Il Museo Egizio di Torino, il più importante del mondo subito dopo quello del Cairo, riapre finalmente dopo un lungo lavoro di ristrutturazione e un ampliamento senza precedenti nella storia dell’istituzione.

Tutto pronto, quindi, a Torino per la grande inaugurazione che celebra la conclusione dei lavori di riammodernamento, con il quale è stato possibile quasi il raddoppio degli spazi espositivi (da 6.400 a 10mila metri quadrati), grazie anche all'ausilio della multimedialità che permetterà ai visitatori di interagire grazie a tablet e smartphone con ogni reperto e tradurre persino le iscrizioni geroglifiche.

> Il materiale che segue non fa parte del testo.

Lemma group_hit_groups l h :
  Forall (fun x => well_formed x = true) l ->
  well_formed h = true ->
  group_hit (groups l) h = Ok (groups (l ++ [h])).
Proof.
  intros Hl Hh.
  destruct (well_formed_inv h Hh)
    as (src & k & b & info & t & Hsrc & Hk & Hb & Hinfo & Hkey & Hbench & Hhinfo & _).
  assert (Hhas : has_key k h = true) by (unfold has_key; rewrite Hkey; apply String.eqb_refl).
  unfold group_hit. rewrite Hsrc; simpl. rewrite Hk; simpl. rewrite Hb; simpl.
  unfold contains, append_benchmark. simpl subscript.
  unfold groups. rewrite getitem_tabulate, map_app. simpl map.
  rewrite Hkey, distinct_snoc.
  destruct (in_dec string_dec k (distinct (map key_of l))) as [Hin|Hnin];
    destruct (in_dec string_dec k (map key_of l)) as [Hin'|Hnin'];
    try (rewrite distinct_In in *; contradiction).
  - destruct (run_of_first k l Hl Hin') as (h0 & info0 & Hf & Hin0 & Hk0 & Hinfo0 & Hrun).
    rewrite Hrun. simpl. rewrite getitem_setitem_same. simpl.
    rewrite setitem_setitem_same, setitem_tabulate; auto using distinct_NoDup.
    f_equal. apply map_ext_in. intros x Hx. f_equal.
    unfold run_of. rewrite first_hit_snoc, benchmarks_for_snoc.
    destruct (String.eqb_spec x k) as [->|Hne].
    + rewrite Hf, Hinfo0, Hhas, Hbench. reflexivity.
    + assert (has_key x h = false) as ->.
      { unfold has_key. rewrite Hkey. destruct (String.eqb_spec k x); congruence. }
      rewrite app_nil_r. destruct (first_hit x l); reflexivity.
  - rewrite Hinfo. simpl.
    rewrite setitem_fresh.
    2:{ rewrite getitem_tabulate. destruct (in_dec string_dec k (distinct (map key_of l))); tauto. }
    rewrite map_app. simpl. f_equal. f_equal.
    + apply map_ext_in. intros x Hx. f_equal.
      unfold run_of. rewrite first_hit_snoc, benchmarks_for_snoc.
      assert (has_key x h = false) as ->.
      { unfold has_key. rewrite Hkey. destruct (String.eqb_spec k x); [|reflexivity].
        subst. contradiction. }
      rewrite app_nil_r. destruct (first_hit x l); reflexivity.
    + f_equal. f_equal. unfold run_of. rewrite first_hit_snoc, benchmarks_for_snoc.
      destruct (first_hit_none k l Hnin') as [-> ->].
      rewrite Hhas, Hhinfo, Hbench. reflexivity.
Qed.

Lemma group_loop_groups hits :
  Forall (fun x => well_formed x = true) hits ->
  group_loop hits [] = Ok (groups hits).
Proof.
  induction hits as [|h l IH] using rev_ind; intros Hwf.
  - reflexivity.
  - apply Forall_app in Hwf. destruct Hwf as [Hl Hh].
    inversion Hh; subst.
    rewrite group_loop_snoc, IH by assumption. simpl.
    now apply group_hit_groups.
Qed.

(* ------------------------------------------------------------------ *)
(** ** Sorting *)

Module SortingFacts.
Import Sorting.
Section Facts.
Context {A K : Type}.
Variable ltb : K -> K -> bool.
Variable key : A -> result K.

Hypothesis ltb_asym : forall a b, ltb a b = true -> ltb b a = false.
Hypothesis le_trans : forall a b c, key_le ltb a b -> key_le ltb b c -> key_le ltb a c.

Lemma insert_perm (x : K * A) l : Permutation (insert ltb x l) (x :: l).
Proof.
  induction l as [|y l IH]; simpl; auto.
  destruct (ltb (fst y) (fst x)); auto.
  rewrite IH. apply perm_swap.
Qed.

Lemma sort_perm (l : list (K * A)) : Permutation (sort_decorated ltb l) l.
Proof.
  induction l as [|x l IH]; simpl; auto.
  rewrite insert_perm. auto.
Qed.

Lemma insert_hd (x y : K * A) l :
  item_le ltb y x -> HdRel (item_le ltb) y l -> HdRel (item_le ltb) y (insert ltb x l).
Proof.
  intros Hyx Hhd. destruct l as [|z l]; simpl.
  - constructor. exact Hyx.
  - inversion Hhd; subst. destruct (ltb (fst z) (fst x)); constructor; auto.
Qed.

Lemma insert_sorted (x : K * A) l :
  Sorted (item_le ltb) l -> Sorted (item_le ltb) (insert ltb x l).
Proof.
  induction l as [|y l IH]; simpl; intros Hs.
  - repeat constructor.
  - inversion Hs as [|? ? Hs' Hhd]; subst.
    destruct (ltb (fst y) (fst x)) eqn:E.
    + constructor; [now apply IH|]. apply insert_hd; [|assumption].
      unfold item_le, key_le. now apply ltb_asym.
    + constructor; [assumption|]. constructor. exact E.
Qed.

Lemma sort_sorted (l : list (K * A)) :
  StronglySorted (item_le ltb) (sort_decorated ltb l).
Proof.
  apply Sorted_StronglySorted.
  - intros a b c. unfold item_le. apply le_trans.
  - induction l as [|x l IH]; simpl; [constructor|].
    now apply insert_sorted.
Qed.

Il Museo Egizio di Torino, fondato nel 1824, vanta la seconda collezione di antichità egizie del mondo nonché la più importante e ricca al di fuori dell’Egitto, ed è, come quello del Cairo, dedicato esclusivamente all'arte e alla cultura dell’Egitto antico.

La nuova esposizione del museo - che vanta più di 30mila reperti (dal 4000 a.C. al VI secolo d.C.) - è distribuita su quattro piani, collegati da un sistema di scale mobili, ideato dallo scenografo Dante Ferretti, che ricrea un ideale percorso di risalita del Nilo.